Interview vidéo sur la communication de crise en Suisse

Bernard Michaud, ancien vice-directeur de l’Office fédéral de la santé publique, a vécu la détection du panache radioactif alors qu’il était à la tête de la section « radioprotection ». Il explique dans cette vidéo comment les autorités ont géré la communication de crise.

Ernst Elmer, suppléant du chef de la section « radioprotection » de l’Office fédéral de la santé publique, décrivait la stratégie d’information dans le journal Corriere del Ticino du 7 mai 1986 : « Dès le début, nous voulions dans tous les cas tranquilliser l’opinion publique. Il peut certes y avoir eu une confusion lorsque, par exemple, le niveau de radioactivité était indiqué en utilisant des paramètres différents. (…) Ce qui compte est de fournir à la population une information correcte, objective et équilibrée. »

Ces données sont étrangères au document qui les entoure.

(** Pages for the pool until the limit or until no memory is left; [es n] holds the
    answers of the C library in round [n].  A round adds a page to [mem_malloced]. *)
Definition prefill_page (e : env) (s : slabs_t) : Z * slabs_t :=
  let '(ptr, s) := memory_allocate e s (slab_page_size set) in
  if ptr =? 0 then (0, s) else (ptr, push_page (snd (grow_slab_list e s 0)) 0 ptr).
Fixpoint prefill_loop (es : nat -> env) (n : nat) (s : slabs_t) (fuel : nat) : slabs_t :=
  match fuel with
  | O => s
  | S fuel =>
      if mem_malloced s <? mem_limit s then
        let '(ptr, s) := prefill_page (es n) s in
        if ptr =? 0 then s else prefill_loop es (S n) s fuel
      else s
  end.
Definition slabs_prefill_global (es : nat -> env) (s : slabs_t) : slabs_t :=
  set_reached true (prefill_loop es 0 s (S (Z.to_nat (mem_limit s / slab_page_size set)))).

(** Re-reading a chunk of memory that survived a restart; -1 stands for a page of the pool. *)
Definition slabs_fixup (e : env) (h : heap) (s : slabs_t) (chunk border : Z) : Z * heap * slabs_t :=
  let id := ITEM_clsid (get h chunk) in
  if id =? 0 then (u32 (-1), h, push_page (snd (grow_slab_list e s 0)) 0 chunk)
  else
    let s := if border =? 0 then push_page (snd (grow_slab_list e s id)) id chunk else s in
    let '(h, s) := if it_flags (get h chunk) =? ITEM_SLABBED then push_slot h s id chunk else (h, s) in
    (sc_size (cls s id), h, s).

Fixpoint release_loop (s : slabs_t) (fuel : nat) : slabs_t :=
  match fuel with
  | O => s
  | S fuel =>
      if mem_limit s <? mem_malloced s then
        let '(p, s) := get_page_from_global_pool s in
        if p =? 0 then s
        else release_loop (set_mem (mem_limit s) (u64 (mem_malloced s - slab_page_size set)) (mem_limit_reached s)
                             (mem_current s) (mem_avail s) s) fuel
      else s
  end.
(** Every round takes a page off the pool. *)
Definition memory_release (s : slabs_t) : slabs_t :=
  if negb (mem_base s =? 0) then s
  else if negb (slab_reassign set) then s
  else release_loop s (S (Z.to_nat (sc_slabs (cls s SLAB_GLOBAL_PAGE_POOL)))).

Definition do_slabs_adjust_mem_limit (s : slabs_t) (new_mem_limit : Z) : bool * slabs_t :=
  if negb (mem_base s =? 0) then (false, s)
  else (true, memory_release (set_mem new_mem_limit (mem_malloced s) false (mem_current s) (mem_avail s) s)).

(** Free chunks, whether the limit is reached, chunks per page. *)
Definition slabs_available_chunks (s : slabs_t) (id : Z) : Z * bool * Z :=
  (sl_curr (cls s id), mem_limit s <=? mem_malloced s, perslab (cls s id)).

Definition global_page_pool_size (s : slabs_t) : Z * bool :=
  (sc_slabs (cls s SLAB_GLOBAL_PAGE_POOL), mem_limit s <=? mem_malloced s).

(** Chunks per page, free chunks, pages and chunk size of every class. *)
Definition fill_slab_stats_automove (s : slabs_t) : list (Z * Z * Z * Z) :=
  map (fun n => let p := cls s n in (perslab p, sl_curr p, sc_slabs p, sc_size p))
    (seqZ 0 MAX_NUMBER_OF_SLAB_CLASSES).
End memory.
End classes.

(** The table of a default start: classes 1 to 39, from 96 bytes to half a page. *)
Definition default_settings : slab_settings :=
  {| slab_reassign := true; slab_chunk_size_max := 524288; slab_page_size := 1048576;
     item_size_max := 1048576; chunk_size := 48 |}.
Definition factor_1_25 : spec_float := SFdiv 53 1024 (double 5) (double 4).
Definition default_slabs : slabs_t :=
  default (init_classes default_settings factor_1_25 None
    {| slabclass := []; mem_limit := 0; mem_malloced := 0; mem_limit_reached := false; power_largest := 0;
       mem_base := 0; mem_current := 0; mem_avail := 0 |})
   (snd <$> slabs_init default_settings (fun _ => (0, 0)) 0 [] ∅ 67108864 factor_1_25 false None 0 false 0 0).

(** ** Free lists *)

(** A chunk on the free list of class [c] carries its mark. *)
Definition free_chunk (c : Z) (it : item) : Prop := it_flags it = ITEM_SLABBED /\ slabs_clsid it = c.

Definition freelist (h : heap) (c p : Z) (l : list Z) : Prop :=
  (exists last, dseg h 0 p l last 0) /\ forall x, x ∈ l -> free_chunk c (get h x).

Lemma freelist_ext h h' c p l : (forall x, x ∈ l -> h' !! x = h !! x) -> freelist h c p l -> freelist h' c p l.
Proof.
  intros Hx [[last Hs] Hm]. split.
  - exists last. eapply dseg_ext; [|done]. intros x Hin. by rewrite Hx.
  - intros x Hin. unfold get. rewrite Hx by done. by apply Hm.
Qed.

Lemma freelist_head h c p l : freelist h c p l -> l = [] /\ p = 0 \/ p <> 0 /\ exists l', l = p :: l'.
Proof.
  intros [[last Hs] _]. destruct l as [|x l]; [left; by destruct Hs|].
  destruct Hs as (-> & Hx & _). right. split; [done|]. by exists l.
Qed.

Lemma get_store f p h : get (store f p h) p = f (get h p).
Proof. unfold store, get at 1. by rewrite lookup_insert_eq. Qed.
Lemma store_other f p q h : q <> p -> store f p h !! q = h !! q.
Proof. intros Hne. unfold store. by rewrite lookup_insert_ne. Qed.
Lemma store_nz_other f p q h : q <> p -> store_nz f p h !! q = h !! q.
Proof. intros Hne. unfold store_nz. case_if; [done|]. by apply store_other. Qed.
Lemma get_lookup h h' q : h' !! q = h !! q -> get h' q = get h q.
Proof. intros Hq. unfold get. by rewrite Hq. Qed.

(** Storing a predecessor into the first chunk of a free list. *)
Lemma dseg_store_first h prv p l last v : NoDup l -> dseg h prv p l last 0 ->
  exists last', dseg (store_nz (set_prev v) p h) v p l last' 0.
Proof.
  destruct l as [|x l]; intros Hnd Hs.
  { destruct Hs as [-> ->]. by exists v. }
  destruct Hs as (-> & Hx0 & it & Hit & Hp & Hs). apply NoDup_cons in Hnd as [Hx Hnd].
  exists last. unfold store_nz. rewrite (proj2 (Z.eqb_neq x 0)) by done. split; [done|]. split; [done|].
  exists (set_prev v it). unfold store. rewrite lookup_insert_eq, (get_Some h x it Hit). split; [done|].
  split; [done|]. eapply dseg_ext; [|done]. intros y Hy. rewrite lookup_insert_ne; [done|]. by intros ->.
Qed.

(** A chunk goes in front of a free list: only it and the former first chunk are written. *)
Lemma push_slot_spec h s id it l : freelist h id (slots (cls s id)) l -> NoDup l -> it <> 0 -> it ∉ l ->
  free_chunk id (get h it) ->
  let '(h', s') := push_slot h s id it in
  freelist h' id it (it :: l) /\ s' = put_cls s id (set_slots it (u32 (sl_curr (cls s id) + 1)) (cls s id)) /\
  (forall q, q <> it -> q ∉ l -> h' !! q = h !! q).
Proof.
  intros Hfl Hnd Hit Hin Hmark. pose proof Hfl as [[last Hs] Hm]. unfold push_slot. set (p := slots (cls s id)) in *.
  set (h1 := store (set_next p) it (store (set_prev 0) it h)).
  assert (forall q, q <> it -> h1 !! q = h !! q) as H1.
  { intros q Hq. unfold h1. by rewrite !store_other. }
  assert (get h1 it = set_next p (set_prev 0 (get h it))) as Hg1 by (unfold h1; by rewrite !get_store).
  assert (dseg h1 0 p l last 0) as Hs1.
  { eapply dseg_ext; [|done]. intros y Hy. rewrite H1; [done|]. by intros ->. }
  assert (l = [] /\ p = 0 \/ p <> 0 /\ p ∈ l) as Hp.
  { destruct (freelist_head h id p l Hfl) as [?|[? [l' ->]]]; [by left|right; set_solver]. }
  assert (p <> it) as Hpi by (destruct Hp as [[_ ->]|[_ Hp]]; [done|by intros ->]).
  destruct (dseg_store_first h1 0 p l last it Hnd Hs1) as [last' Hs2].
  assert (forall q, q <> it -> q ∉ l -> store_nz (set_prev it) p h1 !! q = h !! q) as Hk.
  { intros q Hq Hql. rewrite <- (H1 q Hq). unfold store_nz. destruct (Z.eqb_spec p 0); [done|].
    apply store_other. intros ->. by destruct Hp as [[_ ?]|[_ ?]]. }
  split_and!; [split|done|done].
  - exists last'. split; [done|]. split; [done|]. exists (set_next p (set_prev 0 (get h it))).
    rewrite store_nz_other by done. unfold h1, store at 1. rewrite lookup_insert_eq, get_store. done.
  - intros x [-> |Hx]%elem_of_cons.
    + rewrite (get_lookup h1) by (by apply store_nz_other). by rewrite Hg1.
    + assert (x <> it) as Hxi by (by intros ->). specialize (Hm x Hx).
      rewrite <- (get_lookup h h1 x (H1 x Hxi)) in Hm. unfold store_nz. case_if; [done|].
      destruct (decide (x = p)) as [-> |]; [by rewrite get_store|]. by rewrite (get_lookup h1) by (by apply store_other).
Qed.

(** ** The class table *)

Definition class_ids (id : Z) : Prop := 0 <= id < 64.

Critique précoce de la politique d‘information

Il s’avérait rapidement que les capacités manquaient pour répondre à toutes les questions. Le 7 mai 1986, le journal Tages-Anzeiger écrivait : « L’Office fédéral de la santé publique à Berne et la Centrale nationale d’alarme sont en partie complètement inondés de questions de parents préoccupés. Les spécialistes étaient tenus éloignés de leur travail pendant des heures ces derniers jours car ils devaient répondre à des questions, comme par exemple : « Peut-on manger des asperges de France ? »

Une ligne d’assistance téléphonique était mise en place. Les citoyens préoccupés pouvaient contacter ce service pour obtenir des réponses. Selon différents comptes rendus de médias, ce numéro d’appel était aussi très sollicité.

Il était à l’époque clair que les différentes unités utilisées par les experts pour mesurer la radioactivité créaient une confusion. Le journal Der Bund écrivait à ce propos dans son édition du 7 mai 1986 : « C’est justement dans le cas d’une menace difficilement perceptible comme l’irradiation par des substances radioactives que les spécialistes, en communiquant des données, doivent aussi les commenter de manière compréhensible. »

Tchernobyl était un « banc d’essai »

Environ deux semaines après l’accident, le président de la Confédération Alphons Egli faisait une autocritique. Il expliquait dans une interview avec le journal dominical Sonntagsblick : « Tchernobyl était pour nous un banc d’essai. » Lors d’un deuxième accident de ce type, le gouvernement établirait plus rapidement le numéro d’appel pour la population et le rendrait plus accessible. Il concédait dans l’interview qu’il aurait dû tenir un discours à la télévision en tant que président de la Confédération. Lorsqu’il avait demandé conseil auprès des autres membres du gouvernement et du chancelier fédéral, ceux avec qui il avait correspondu le lui avaient vigoureusement déconseillé car on craignait une panique de la population.

Ulrich Imobersteg, successeur d’Otto Huber en tant que président de la Commission pour la protection AC, qualifiait l’information de mauvaise, une année après l’accident de Tchernobyl, vis-à-vis du journal Neue Zürcher Zeitung. Il aurait ainsi manqué une centrale d’information veillant à ce que tous les spécialistes abordés par des médias et des particuliers en quête d’informations aient le même état des connaissances. Des déclarations contradictoires et déconcertantes se seraient alors vraisemblablement produites.

A propos de la politique d’information de la Suisse après l’accident de Tchernobyl, le Conseil fédéral déclarait dans sa réponse à une question d’une parlementaire en 2002 : « Contrairement à la France, la Suisse n’a pas minimisé l’importance de la contamination en 1986, et des précautions ont été prises dans toutes les régions concernées. »

Avec l’entrée en vigueur de la loi sur la radioprotection en 1994, les rôles en matière d’information ont été clarifiés : l’organisation d’intervention devait désormais informer le public en cas d’évènement. Le message concernant la loi sur la radioprotection expliquait à ce propos : « L’information de la population et des médias incombe maintenant dans tous les cas à la Centrale d’information de la Chancellerie fédérale, qui est également responsable de l’information détaillée des cantons. Il est ainsi tenu compte des exigences, maintes fois formulées lors de la catastrophe de Tchernobyl, selon lesquelles l’information devrait être rapide et uniforme. »

Il s’agit là du cinquième d’une série de seize articles sur l’histoire de l’accident de Tchernobyl.